_Instructions to follow_
Only the lines from the top of the data through the line with "Definition add_esp s" should be repeated, each exactly as written.

-- Given records follows --

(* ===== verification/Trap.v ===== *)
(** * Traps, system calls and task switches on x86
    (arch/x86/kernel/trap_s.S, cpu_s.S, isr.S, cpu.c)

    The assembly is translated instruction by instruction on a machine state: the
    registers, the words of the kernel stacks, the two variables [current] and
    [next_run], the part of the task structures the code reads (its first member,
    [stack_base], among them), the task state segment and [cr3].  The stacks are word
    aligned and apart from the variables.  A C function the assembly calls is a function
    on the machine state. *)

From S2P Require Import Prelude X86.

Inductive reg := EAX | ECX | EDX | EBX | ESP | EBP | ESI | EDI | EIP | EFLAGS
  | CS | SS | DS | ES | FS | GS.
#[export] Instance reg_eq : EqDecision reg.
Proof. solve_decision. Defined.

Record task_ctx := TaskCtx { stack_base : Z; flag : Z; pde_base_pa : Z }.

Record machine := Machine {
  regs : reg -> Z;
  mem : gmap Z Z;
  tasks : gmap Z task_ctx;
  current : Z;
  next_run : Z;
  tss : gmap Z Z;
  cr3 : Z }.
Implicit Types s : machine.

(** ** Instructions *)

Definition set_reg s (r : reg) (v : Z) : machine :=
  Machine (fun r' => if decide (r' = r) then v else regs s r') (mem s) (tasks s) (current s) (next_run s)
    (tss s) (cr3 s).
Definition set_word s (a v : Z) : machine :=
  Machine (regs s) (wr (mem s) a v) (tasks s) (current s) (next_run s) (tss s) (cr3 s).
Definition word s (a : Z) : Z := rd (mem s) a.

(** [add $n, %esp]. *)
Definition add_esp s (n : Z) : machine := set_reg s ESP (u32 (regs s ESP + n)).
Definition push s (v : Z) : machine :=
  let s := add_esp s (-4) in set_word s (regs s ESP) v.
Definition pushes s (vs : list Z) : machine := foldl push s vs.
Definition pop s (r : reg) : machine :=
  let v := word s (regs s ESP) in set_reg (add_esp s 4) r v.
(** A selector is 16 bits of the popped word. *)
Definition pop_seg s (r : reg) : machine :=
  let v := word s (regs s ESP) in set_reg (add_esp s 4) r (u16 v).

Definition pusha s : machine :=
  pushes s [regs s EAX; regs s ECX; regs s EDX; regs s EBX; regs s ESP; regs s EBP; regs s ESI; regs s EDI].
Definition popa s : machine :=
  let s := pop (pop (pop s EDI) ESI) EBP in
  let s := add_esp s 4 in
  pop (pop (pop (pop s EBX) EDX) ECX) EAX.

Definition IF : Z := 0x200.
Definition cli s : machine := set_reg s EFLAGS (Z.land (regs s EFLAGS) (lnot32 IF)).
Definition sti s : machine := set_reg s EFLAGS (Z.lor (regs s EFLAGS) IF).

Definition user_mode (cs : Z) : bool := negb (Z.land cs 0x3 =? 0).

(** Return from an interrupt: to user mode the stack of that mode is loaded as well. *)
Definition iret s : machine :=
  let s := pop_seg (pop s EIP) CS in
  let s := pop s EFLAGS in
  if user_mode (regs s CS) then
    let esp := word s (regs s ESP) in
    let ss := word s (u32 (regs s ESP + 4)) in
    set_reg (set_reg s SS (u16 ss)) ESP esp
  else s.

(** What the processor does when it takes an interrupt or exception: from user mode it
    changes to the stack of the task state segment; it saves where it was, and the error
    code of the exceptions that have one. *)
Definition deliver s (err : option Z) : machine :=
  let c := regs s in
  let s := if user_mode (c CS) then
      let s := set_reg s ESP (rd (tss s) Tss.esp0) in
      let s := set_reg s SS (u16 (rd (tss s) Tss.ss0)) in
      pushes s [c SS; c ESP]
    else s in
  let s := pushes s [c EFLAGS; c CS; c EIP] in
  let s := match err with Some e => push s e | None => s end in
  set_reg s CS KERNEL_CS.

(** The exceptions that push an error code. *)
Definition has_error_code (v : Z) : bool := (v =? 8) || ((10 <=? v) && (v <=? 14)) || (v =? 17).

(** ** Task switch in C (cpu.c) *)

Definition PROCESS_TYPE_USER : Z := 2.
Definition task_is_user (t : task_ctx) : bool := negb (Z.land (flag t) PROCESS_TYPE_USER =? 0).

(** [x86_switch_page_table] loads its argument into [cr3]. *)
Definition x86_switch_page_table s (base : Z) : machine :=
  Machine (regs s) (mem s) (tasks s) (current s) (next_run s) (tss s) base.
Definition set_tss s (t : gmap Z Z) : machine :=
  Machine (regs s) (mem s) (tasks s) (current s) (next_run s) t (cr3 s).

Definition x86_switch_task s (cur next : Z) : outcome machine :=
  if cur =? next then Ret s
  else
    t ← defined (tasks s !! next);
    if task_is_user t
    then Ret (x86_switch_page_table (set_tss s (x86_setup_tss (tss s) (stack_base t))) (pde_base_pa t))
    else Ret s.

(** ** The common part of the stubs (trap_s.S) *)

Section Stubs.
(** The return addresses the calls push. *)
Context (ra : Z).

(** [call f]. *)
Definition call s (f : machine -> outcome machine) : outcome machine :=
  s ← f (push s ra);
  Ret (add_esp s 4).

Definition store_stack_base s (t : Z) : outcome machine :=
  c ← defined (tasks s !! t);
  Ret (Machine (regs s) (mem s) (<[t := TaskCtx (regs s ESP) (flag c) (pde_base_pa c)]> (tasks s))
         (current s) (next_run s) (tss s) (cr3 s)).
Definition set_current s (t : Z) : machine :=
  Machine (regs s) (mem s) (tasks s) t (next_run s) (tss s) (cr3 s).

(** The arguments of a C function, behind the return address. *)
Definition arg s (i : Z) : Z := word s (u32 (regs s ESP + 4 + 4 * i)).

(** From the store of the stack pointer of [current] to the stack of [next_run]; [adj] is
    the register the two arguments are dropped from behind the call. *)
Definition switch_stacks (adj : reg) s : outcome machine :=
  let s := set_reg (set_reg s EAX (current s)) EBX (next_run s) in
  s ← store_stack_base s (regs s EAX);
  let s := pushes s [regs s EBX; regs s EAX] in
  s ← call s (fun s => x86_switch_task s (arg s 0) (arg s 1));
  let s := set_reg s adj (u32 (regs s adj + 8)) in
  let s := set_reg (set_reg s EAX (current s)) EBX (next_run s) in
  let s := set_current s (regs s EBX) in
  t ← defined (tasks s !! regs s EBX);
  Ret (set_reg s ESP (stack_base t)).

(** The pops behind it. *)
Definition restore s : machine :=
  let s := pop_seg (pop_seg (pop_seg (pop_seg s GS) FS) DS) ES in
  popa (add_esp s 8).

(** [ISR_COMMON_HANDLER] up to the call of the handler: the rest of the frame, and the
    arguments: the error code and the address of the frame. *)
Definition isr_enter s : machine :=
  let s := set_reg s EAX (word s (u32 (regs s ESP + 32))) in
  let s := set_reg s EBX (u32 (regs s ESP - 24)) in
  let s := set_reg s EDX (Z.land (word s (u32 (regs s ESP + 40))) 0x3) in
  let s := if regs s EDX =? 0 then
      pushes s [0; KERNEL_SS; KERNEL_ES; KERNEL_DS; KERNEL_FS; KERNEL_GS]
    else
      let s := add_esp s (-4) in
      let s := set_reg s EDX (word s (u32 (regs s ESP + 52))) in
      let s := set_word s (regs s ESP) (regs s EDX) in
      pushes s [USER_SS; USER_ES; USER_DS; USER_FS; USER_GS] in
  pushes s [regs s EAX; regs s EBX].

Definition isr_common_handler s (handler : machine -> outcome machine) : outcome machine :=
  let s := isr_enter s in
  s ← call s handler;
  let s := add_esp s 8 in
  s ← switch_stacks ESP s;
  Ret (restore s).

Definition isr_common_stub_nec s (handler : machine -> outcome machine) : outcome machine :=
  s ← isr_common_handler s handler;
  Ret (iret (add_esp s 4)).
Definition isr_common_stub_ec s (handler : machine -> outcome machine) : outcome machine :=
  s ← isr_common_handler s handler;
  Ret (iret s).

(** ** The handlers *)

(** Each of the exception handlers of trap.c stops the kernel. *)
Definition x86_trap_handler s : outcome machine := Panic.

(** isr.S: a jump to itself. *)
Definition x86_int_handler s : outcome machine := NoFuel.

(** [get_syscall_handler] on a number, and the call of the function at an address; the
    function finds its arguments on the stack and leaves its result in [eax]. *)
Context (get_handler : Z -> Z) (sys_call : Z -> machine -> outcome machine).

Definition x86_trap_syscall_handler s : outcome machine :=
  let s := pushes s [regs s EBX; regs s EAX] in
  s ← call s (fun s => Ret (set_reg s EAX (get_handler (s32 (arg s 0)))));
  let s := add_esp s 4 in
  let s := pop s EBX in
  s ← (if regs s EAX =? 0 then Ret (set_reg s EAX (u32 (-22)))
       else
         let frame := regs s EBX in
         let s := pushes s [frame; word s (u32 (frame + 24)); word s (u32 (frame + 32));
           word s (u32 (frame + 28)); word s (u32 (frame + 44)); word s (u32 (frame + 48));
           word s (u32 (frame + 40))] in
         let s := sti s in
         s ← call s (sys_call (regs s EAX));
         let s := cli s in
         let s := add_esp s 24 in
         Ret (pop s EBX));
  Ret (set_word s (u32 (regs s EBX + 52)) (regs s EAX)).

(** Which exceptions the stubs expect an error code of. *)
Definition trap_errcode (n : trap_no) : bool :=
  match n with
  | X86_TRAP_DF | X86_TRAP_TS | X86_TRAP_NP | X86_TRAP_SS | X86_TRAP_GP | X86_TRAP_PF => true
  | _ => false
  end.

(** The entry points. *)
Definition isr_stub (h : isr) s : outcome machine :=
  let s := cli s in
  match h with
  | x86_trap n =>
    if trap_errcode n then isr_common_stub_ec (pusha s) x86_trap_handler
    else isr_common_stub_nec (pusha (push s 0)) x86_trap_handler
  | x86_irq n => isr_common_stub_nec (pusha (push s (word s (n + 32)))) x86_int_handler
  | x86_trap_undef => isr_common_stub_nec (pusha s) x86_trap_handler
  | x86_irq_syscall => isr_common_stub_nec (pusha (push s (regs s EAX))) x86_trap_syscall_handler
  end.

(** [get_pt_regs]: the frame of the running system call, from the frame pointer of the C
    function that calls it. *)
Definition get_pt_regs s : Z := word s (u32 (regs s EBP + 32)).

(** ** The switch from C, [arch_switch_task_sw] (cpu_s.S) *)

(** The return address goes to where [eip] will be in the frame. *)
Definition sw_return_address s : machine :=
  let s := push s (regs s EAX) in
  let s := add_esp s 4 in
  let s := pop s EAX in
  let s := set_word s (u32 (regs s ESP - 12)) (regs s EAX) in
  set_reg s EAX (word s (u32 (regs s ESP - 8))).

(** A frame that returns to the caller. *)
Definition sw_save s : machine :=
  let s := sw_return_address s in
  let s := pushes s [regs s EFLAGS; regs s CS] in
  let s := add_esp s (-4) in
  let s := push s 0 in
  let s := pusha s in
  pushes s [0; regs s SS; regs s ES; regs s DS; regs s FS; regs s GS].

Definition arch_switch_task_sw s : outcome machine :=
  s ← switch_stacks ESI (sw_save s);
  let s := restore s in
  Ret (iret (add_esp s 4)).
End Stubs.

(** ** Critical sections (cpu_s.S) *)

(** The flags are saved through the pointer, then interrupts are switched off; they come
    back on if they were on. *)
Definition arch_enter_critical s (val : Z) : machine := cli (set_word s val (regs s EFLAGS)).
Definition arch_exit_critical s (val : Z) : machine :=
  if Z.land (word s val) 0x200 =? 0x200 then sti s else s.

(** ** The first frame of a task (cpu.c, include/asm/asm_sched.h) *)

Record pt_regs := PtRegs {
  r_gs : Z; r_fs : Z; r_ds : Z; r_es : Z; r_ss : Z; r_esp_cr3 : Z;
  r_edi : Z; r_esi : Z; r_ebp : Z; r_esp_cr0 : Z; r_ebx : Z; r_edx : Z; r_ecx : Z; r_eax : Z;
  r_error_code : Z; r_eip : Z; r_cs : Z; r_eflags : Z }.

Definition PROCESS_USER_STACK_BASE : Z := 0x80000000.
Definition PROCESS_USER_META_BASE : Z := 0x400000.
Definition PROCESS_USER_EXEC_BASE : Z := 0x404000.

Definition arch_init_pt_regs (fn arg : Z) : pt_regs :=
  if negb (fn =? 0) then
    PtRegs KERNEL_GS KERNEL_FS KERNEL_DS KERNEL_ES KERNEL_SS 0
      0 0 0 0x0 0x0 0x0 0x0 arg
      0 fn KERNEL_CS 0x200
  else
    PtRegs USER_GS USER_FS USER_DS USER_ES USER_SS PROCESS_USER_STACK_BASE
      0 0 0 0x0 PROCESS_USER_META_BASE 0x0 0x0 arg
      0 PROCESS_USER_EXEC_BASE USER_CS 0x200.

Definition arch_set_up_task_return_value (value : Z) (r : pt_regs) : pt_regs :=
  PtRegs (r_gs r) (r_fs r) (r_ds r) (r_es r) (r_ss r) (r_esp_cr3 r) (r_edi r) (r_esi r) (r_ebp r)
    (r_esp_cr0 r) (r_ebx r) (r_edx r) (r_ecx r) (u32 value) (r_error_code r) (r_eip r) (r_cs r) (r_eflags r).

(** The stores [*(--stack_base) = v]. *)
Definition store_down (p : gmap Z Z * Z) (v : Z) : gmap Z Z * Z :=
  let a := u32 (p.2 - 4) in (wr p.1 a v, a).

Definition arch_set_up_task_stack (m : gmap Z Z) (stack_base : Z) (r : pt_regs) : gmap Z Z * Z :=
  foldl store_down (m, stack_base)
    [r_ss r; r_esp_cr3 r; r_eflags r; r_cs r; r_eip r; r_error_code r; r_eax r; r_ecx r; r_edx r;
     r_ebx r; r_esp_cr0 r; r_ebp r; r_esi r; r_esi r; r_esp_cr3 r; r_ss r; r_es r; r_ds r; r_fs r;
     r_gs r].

-- Given records concluded --

_Answer_
(* ===== verification/Trap.v ===== *)
(** * Traps, system calls and task switches on x86
    (arch/x86/kernel/trap_s.S, cpu_s.S, isr.S, cpu.c)

    The assembly is translated instruction by instruction on a machine state: the
    registers, the words of the kernel stacks, the two variables [current] and
    [next_run], the part of the task structures the code reads (its first member,
    [stack_base], among them), the task state segment and [cr3].  The stacks are word
    aligned and apart from the variables.  A C function the assembly calls is a function
    on the machine state. *)

From S2P Require Import Prelude X86.

Inductive reg := EAX | ECX | EDX | EBX | ESP | EBP | ESI | EDI | EIP | EFLAGS
  | CS | SS | DS | ES | FS | GS.
#[export] Instance reg_eq : EqDecision reg.
Proof. solve_decision. Defined.

Record task_ctx := TaskCtx { stack_base : Z; flag : Z; pde_base_pa : Z }.

Record machine := Machine {
  regs : reg -> Z;
  mem : gmap Z Z;
  tasks : gmap Z task_ctx;
  current : Z;
  next_run : Z;
  tss : gmap Z Z;
  cr3 : Z }.
Implicit Types s : machine.

(** ** Instructions *)

Definition set_reg s (r : reg) (v : Z) : machine :=
  Machine (fun r' => if decide (r' = r) then v else regs s r') (mem s) (tasks s) (current s) (next_run s)
    (tss s) (cr3 s).
Definition set_word s (a v : Z) : machine :=
  Machine (regs s) (wr (mem s) a v) (tasks s) (current s) (next_run s) (tss s) (cr3 s).
Definition word s (a : Z) : Z := rd (mem s) a.

(** [add $n, %esp]. *)
Definition add_esp s (n : Z) : machine := set_reg s ESP (u32 (regs s ESP + n)).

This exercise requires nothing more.